Solved – Proper analyses for 2×2 contingency tables

chi-squared-testcontingency tablesexact-testfishers-exact-testmcnemar-test

So I have multiple questions about the different types of analyses that can be used on a 2×2 contingency table and when different analyses should be used.

To open, I'll note that this stems from my efforts to find the appropriate analyses to run for research using categorical data in a 2×2 contingency table. In my case I have two conditions: control and experimental and within the experimental group there are two items of interest (say, Item A and Item B). In all cases I'm investigating whether an outcome occurs or not: How many experimental participants show the outcome on Item A? How many experimental participants show the outcome on Item B? How many control participants show the outcome? So in addition to comparing Item A with the Control group (A vs. C) and Item B with the Control group (B vs. C), I also want to compare Item A with Item B (A vs. B).

My understanding is that for between-subjects comparisons (e.g., A vs. C & B vs. C) a Pearson's $\chi^{2}$ test is traditionally used and that for within-subjects comparisons (e.g., A vs. B) that McNemar's test is a common choice.

Question 1: is this an accurate understanding of the common choices for statistical tests using 2×2 contingency tables?


My follow-up questions, and where most of my confusion lies, are related to what to do when multiple observed cell counts are low (less than 10). I've explored numerous threads here, the Wikipedia pages for different topics (Yates's correction, Fisher's exact, etc.), a few journal articles, and descriptions in R-packages, but I have found conflicting views.

Some sources indicate that you should use Yates's correction, others say it's out-dated because, in addition to being overly conservative, it was only preferred because the other options were computationally intense.

Others say that you should use Fisher's exact test, but I've seen additional information suggesting that Fisher's exact test is only appropriate if you know both the row and column totals and that other options (Boschloo, Barnard, etc.) are generally more powerful. However, which of those to use is also not clear.

Finally, even others suggest that the Pearson's $\chi^{2}$ test is appropriate as long as the expected cell counts are not low.

I've seen some indication that these arguments occur for McNemar's test as well (e.g., continuity correction & McNemar's exact test).

Question 2: Is the assumption regarding cell counts about expected cell counts or observed cell counts? If the observed cell counts are low, does that matter to the type of test that should be used?

Question 3: What is an exact test and when should exact tests be used?


In addition to answers to these questions, I would also greatly appreciate any suggestions as to books or articles I can read to learn more about this.

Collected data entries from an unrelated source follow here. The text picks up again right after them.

(** Lines 106-112 read as a table: the tier an accuracy belongs to. *)
Definition tierOf (accuracy : Q) : Difficulty :=
  if Qgeb accuracy 90 then hard else if Qgeb accuracy 70 then medium else easy.

(** The first word could not be fetched: no word is on display and the
    error text is up. *)
Definition wordless (text : string) (w : World) : Prop :=
  currentWord (state w) = ""
  ∧ error (state w) = Some text
  ∧ startTime (state w) = None
  ∧ results (state w) = []
  ∧ pending w = [].

(** ** Runs of the next-word generator *)

(** One call of [generateNextWord], with what the call finds.  In
    [generateNextWords] every call returns before the next one starts. *)
Record NextWordCall := mkCall {
  callClosure : State;
  callNow : Z;
  callReply : WordReply;
  callRandom : Q
}.

Definition generateNextWords (w : World) (calls : list NextWordCall) : World :=
  fold_left
    (λ w c, generateNextWord (callClosure c) (callNow c) (callReply c) (callRandom c) w)
    calls w.

(** Where generateNextWord takes a word from the stored queue, the wait
    of line 126 cuts the call in two, and other handlers, other calls
    of the generator among them, can run in between.  Lines 92-123: up
    to the wait; the call goes on holding the index it has read and the
    word at that index. *)
Definition generateNextWord_read (closure : State) (w : World)
    : World * option (ChildData * nat * string) :=
  match childData closure with
  | None => (w, None)
  | Some data =>
      let accuracy := shareCorrect (results closure) in
      let w := w |> onState (setIsGeneratingWord true) |> onState (setError None)
                 |> onState (setCurrentWord "")
                 |> onState (setAccuracy accuracy)
                 |> onState (adjustDifficulty (difficulty closure) accuracy) in
      (w, (λ found : nat * string, (data, found.1, found.2))
            <$> queuedWord closure data (sessionStorage w))
  end.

Part of my struggle with all of this has been just general difficult finding clear information about these topics and how they relate to one another.

Best Answer

Pearson's $\chi^2$ test is useful for a sample of $n$ observations cross-classified by two variables, say $A$ and $B$. These tests test the null hypothesis that $A$ and $B$ are independent variables. So, for an example, if you crossed two strains of D. melanogaster (fruit flies) with different mutations and observed the $F_2$ generation frequencies in $n$ progeny, the $\chi^2$ test tests for linkage of the two traits (i.e., are they on different chromosones [null] or the same chromosomes [i.e., linked, the alternative]).

McNemar's test is used for paired data -- that is, each observation represents a pair of values. For an example, consider a set of $n$ lung cancer patients each with a spouse. You record the smoking habits of the patients and their spouse, and cross classify. Pearson's test would appear to have $2\,n$ observations, but in this case you only have $n$. McNemar's test makes this correction. The hypotheses tested are similar: "Is cancer status related to smoking status?"

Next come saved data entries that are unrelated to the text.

(** The body of [updateRequest], as far as it reaches a field of
    [Request.t]: [recipientDetails] (an object, held as its [urgencyLevel])
    and [urgencyLevel] (a string, falsy when empty). *)
Record UpdateRequestBody := mkUpdateRequestBody {
  update_recipientDetails : option string;
  update_urgencyLevel : option string
}.

Definition set_urgencyLevel (u : string) (r : Request.t) : Request.t :=
  Request.mk (Request.hospital r) (Request.requestType r)
    (Request.bloodType r) (Request.organType r) u (Request.status r)
    (Request.statusHistory r) (Request.matches r).

(** [updateRequest]; its route carries no check, so [validationResult] is
    empty. *)
Definition updateRequest (req : Req) (b : UpdateRequestBody) (db : DB)
  : DB * Response :=
  match requests db !! params_id req with
  | None => (db, reply 404 "Request not found")
  | Some request =>
      if bool_decide (user_role req = "hospital")
         && negb (owns (Hospital_findOne (user_id req) db) request)
      then (db, reply 403 "Not authorized to update this request")
      else if includes ["fulfilled"; "cancelled"] (Request.status request)
      then (db, reply 400
                  "Cannot update request that is already fulfilled or cancelled")
      else
        let request :=
          match update_recipientDetails b with
          | Some u => set_urgencyLevel u request
          | None => request
          end in
        (* Update urgency level if provided *)
        let request :=
          match update_urgencyLevel b with
          | Some u =>
              if bool_decide (u = "") then request
              else set_urgencyLevel u request
          | None => request
          end in
        (set_requests (<[params_id req := request]> (requests db)) db,
         json (RequestDoc request))
  end.

(** [deleteRequest] *)
Definition deleteRequest (req : Req) (db : DB) : DB * Response :=
  match requests db !! params_id req with
  | None => (db, reply 404 "Request not found")
  | Some request =>
      if bool_decide (user_role req = "hospital")
         && negb (owns (Hospital_findOne (user_id req) db) request)
      then (db, reply 403 "Not authorized to delete this request")
      else
        (* Don't allow deletion if request has matches *)
        let hasMatches := bool_decide (0 < length (Request.matches request))%nat in
        if hasMatches
        then (db, reply 400 "Cannot delete request with existing matches")
        else (set_requests (delete (params_id req) (requests db)) db,
              json (Msg "Request removed"))
  end.

(** ** Logistics ([matchController.js], [updateLogistics])

    [Match.t] above holds the fields of a match document that the status
    handlers use. The [logistics] sub-document and the [lastUpdated] stamp
    of the same document are kept beside it, under the same [_id]. Values
    are stored as they are sent; the casts of the schema are not
    modelled. *)

(** A JSON value of the body; [JUndefined] stands for a missing field and
    [JObject] for an object or an array, held as its JSON text. *)
Inductive JSValue :=
| JUndefined
| JNull
| JBool (b : bool)
| JNumber (q : Q)
| JString (s : string)
| JObject (json : string).

(** [if (v)] *)
Definition truthy (v : JSValue) : bool :=
  match v with
  | JUndefined | JNull => false
  | JBool b => b
  | JNumber q => negb (Qeq_bool q 0)
  | JString s => negb (bool_decide (s = ""))
  | JObject _ => true
  end.

Record Logistics := mkLogistics {
  scheduledDate : JSValue;
  transportMethod : JSValue;
  transportDetails : JSValue;
  additionalInstructions : JSValue
}.

(** [{}] *)
Definition emptyLogistics : Logistics :=
  mkLogistics JUndefined JUndefined JUndefined JUndefined.

Record MatchStore := mkMatchStore {
  core : DB;
  logistics : gmap ObjectId Logistics;
  lastUpdated : gmap ObjectId Z
}.

(** The answer of [updateLogistics]: an error response, or the match with
    its logistics and stamp. *)
Inductive LogisticsAnswer :=
| Refused (response : Response)
| Updated (m : Match.t) (l : Logistics) (stamp : Z).

(** [if (field) logistics.field = field], for the four fields. *)
Definition assignLogistics (body l : Logistics) : Logistics :=
  let l :=
    if truthy (scheduledDate body)
    then mkLogistics (scheduledDate body) (transportMethod l)
           (transportDetails l) (additionalInstructions l)
    else l in
  let l :=
    if truthy (transportMethod body)
    then mkLogistics (scheduledDate l) (transportMethod body)
           (transportDetails l) (additionalInstructions l)
    else l in
  let l :=
    if truthy (transportDetails body)
    then mkLogistics (scheduledDate l) (transportMethod l)
           (transportDetails body) (additionalInstructions l)
    else l in
  if truthy (additionalInstructions body)
  then mkLogistics (scheduledDate l) (transportMethod l)
         (transportDetails l) (additionalInstructions body)
  else l.

(** [updateLogistics]; the body is the four fields it destructures. *)
Definition updateLogistics (env : Env) (req : Req) (body : Logistics)
    (s : MatchStore) : MatchStore * LogisticsAnswer :=
  match matches (core s) !! params_id req with
  | None => (s, Refused (reply 404 "Match not found"))
  | Some match_ =>
      if negb (hasPermission req match_ (core s))
      then (s, Refused
                 (reply 403 "Not authorized to update logistics for this match"))
      else
        (* const logistics = match.logistics || {} *)
        let l := default emptyLogistics (logistics s !! params_id req) in
        let l := assignLogistics body l in
        (mkMatchStore (core s)
           (<[params_id req := l]> (logistics s))
           (<[params_id req := now env]> (lastUpdated s)),
         Updated match_ l (now env))
  end.

(** The body that carries, field by field, the value of [later] when that
    is truthy and the value of [earlier] otherwise. *)
Definition mergeBodies (earlier later : Logistics) : Logistics :=
  mkLogistics
    (if truthy (scheduledDate later)
     then scheduledDate later else scheduledDate earlier)
    (if truthy (transportMethod later)
     then transportMethod later else transportMethod earlier)
    (if truthy (transportDetails later)
     then transportDetails later else transportDetails earlier)
    (if truthy (additionalInstructions later)
     then additionalInstructions later else additionalInstructions earlier).

(** ** The writing routes together

    One call of a handler that writes, and a sequence of such calls. *)
Inductive Call :=
| CreateRequest (env : Env) (req : Req) (b : CreateRequestBody)
| UpdateRequestStatus (req : Req)
| UpdateRequest (req : Req) (b : UpdateRequestBody)
| DeleteRequest (req : Req)
| ConfirmMatch (env : Env) (req : Req)
| UpdateMatchStatus (req : Req)
| ReportOutcome (env : Env) (req : Req).

Definition run (c : Call) (db : DB) : DB * Response :=
  match c with
  | CreateRequest env req b => createRequest env req b db
  | UpdateRequestStatus req => updateRequestStatus req db
  | UpdateRequest req b => updateRequest req b db
  | DeleteRequest req => deleteRequest req db
  | ConfirmMatch env req => confirmMatch env req db
  | UpdateMatchStatus req => updateMatchStatus req db
  | ReportOutcome env req => reportOutcome env req db
  end.

(** The [_id] of a new document is not in use in its collection. *)
Definition freshId (c : Call) (db : DB) : Prop :=
  match c with
  | CreateRequest env _ _ => requests db !! newId env = None
  | ConfirmMatch env _ => matches db !! newId env = None
  | _ => True
  end.

Fixpoint runAll (cs : list Call) (db : DB) : DB :=
  match cs with
  | [] => db
  | c :: cs => runAll cs (run c db).1
  end.

Fixpoint freshIds (cs : list Call) (db : DB) : Prop :=
  match cs with
  | [] => True
  | c :: cs => freshId c db /\ freshIds cs (run c db).1
  end.

(** Requests and matches refer to each other: every match belongs to a
    stored request that lists it, and every listed match is stored and
    belongs to the request that lists it. *)
Definition consistent (db : DB) : Prop :=
  (forall mid m,
      matches db !! mid = Some m ->
      exists r, requests db !! Match.request m = Some r
                /\ mid ∈ Request.matches r)
  /\ (forall rid r mid,
        requests db !! rid = Some r ->
        mid ∈ Request.matches r ->
        exists m, matches db !! mid = Some m /\ Match.request m = rid).

(** What a write may do to a stored request: the hospital, the type, the
    blood type, the organ type and the list of matches stay, and the status
    history is only ever extended at its end. *)
Definition sameRequest (r r' : Request.t) : Prop :=
  Request.hospital r' = Request.hospital r
  /\ Request.requestType r' = Request.requestType r
  /\ Request.bloodType r' = Request.bloodType r
  /\ Request.organType r' = Request.organType r
  /\ Request.matches r' = Request.matches r
  /\ Request.statusHistory r `prefix_of` Request.statusHistory r'.

(** The same for a stored match: request, donor, proposer, type and urgency
    stay, the status history is only ever extended at its end. *)
Definition sameMatch (m m' : Match.t) : Prop :=
  Match.request m' = Match.request m
  /\ Match.donor m' = Match.donor m
  /\ Match.proposedBy m' = Match.proposedBy m
  /\ Match.matchType m' = Match.matchType m
  /\ Match.urgencyLevel m' = Match.urgencyLevel m
  /\ Match.statusHistory m `prefix_of` Match.statusHistory m'.

(** The elementary writes the handlers are made of (deletion apart): a
    stored request or match is replaced by a later version of itself; a
    request without matches is stored under a new id; a match is stored
    under a new id and listed last by its request. *)
Inductive write : DB -> DB -> Prop :=
| write_request (db : DB) (rid : ObjectId) (r r' : Request.t) :
    requests db !! rid = Some r ->
    sameRequest r r' ->
    write db (set_requests (<[rid := r']> (requests db)) db)
| write_match (db : DB) (mid : ObjectId) (m m' : Match.t) :
    matches db !! mid = Some m ->
    sameMatch m m' ->
    write db (set_matches (<[mid := m']> (matches db)) db)
| write_new_request (db : DB) (rid : ObjectId) (r : Request.t) :
    requests db !! rid = None ->
    Request.matches r = [] ->
    write db (set_requests (<[rid := r]> (requests db)) db)
| write_new_match (db : DB) (rid mid : ObjectId) (r : Request.t) (m : Match.t) :
    requests db !! rid = Some r ->
    matches db !! mid = None ->
    Match.request m = rid ->
    write db
      (set_requests
         (<[rid := Request.set_matches (Request.matches r ++ [mid]) r]>
            (requests db))
         (set_matches (<[mid := m]> (matches db)) db)).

I suppose that one could think of this as a "between subjects" vs "within subjects" difference, and there is no doubt that things are similar. I don't see them that way, but I'll confess to not having thought about it much.

In regards to your Question 2,the restriction is on expected cell counts, not observed cell counts. Observed counts are reality, while expected cell counts represent a model. You can think of the restrictions as helping to ensure a decent approximation under the null hypothesis. Reality can (and should) diverge from the model when necessary, but if the model is approximately correct, it would be bad to have a situation where discrepancies get inflated in small cells.

Finally, an exact test is precisely what it says it is. The distribution of the test statistic under the null hypothesis is known exactly. Pearson's $\chi^2$, McNemar's test, and the log-likelihood $\chi^2$ are all based on asymptotic approximations to the distribution of the test statistic under the null hypothesis. Fisher's test, by comparison, notes that conditionally on the marginal totals, the distributions in the two cells of any row (or column) of the table follow a hypergeometric distribution. This insight permits computation of an exact observed significance level ($p$-value) for any given number of observations in the $1, 1$ cell.

Fisher's exact test tests the same null as Pearson's $\chi^2$ and can be used whenever Pearson's is appropriate and in other situations where Pearson's approximation is believed to be unreliable.. Pearson's test also makes use of the information in the marginal totals, and so is also conditional on those totals. Knowing the a priori margins (or even one margin) is unnecessary.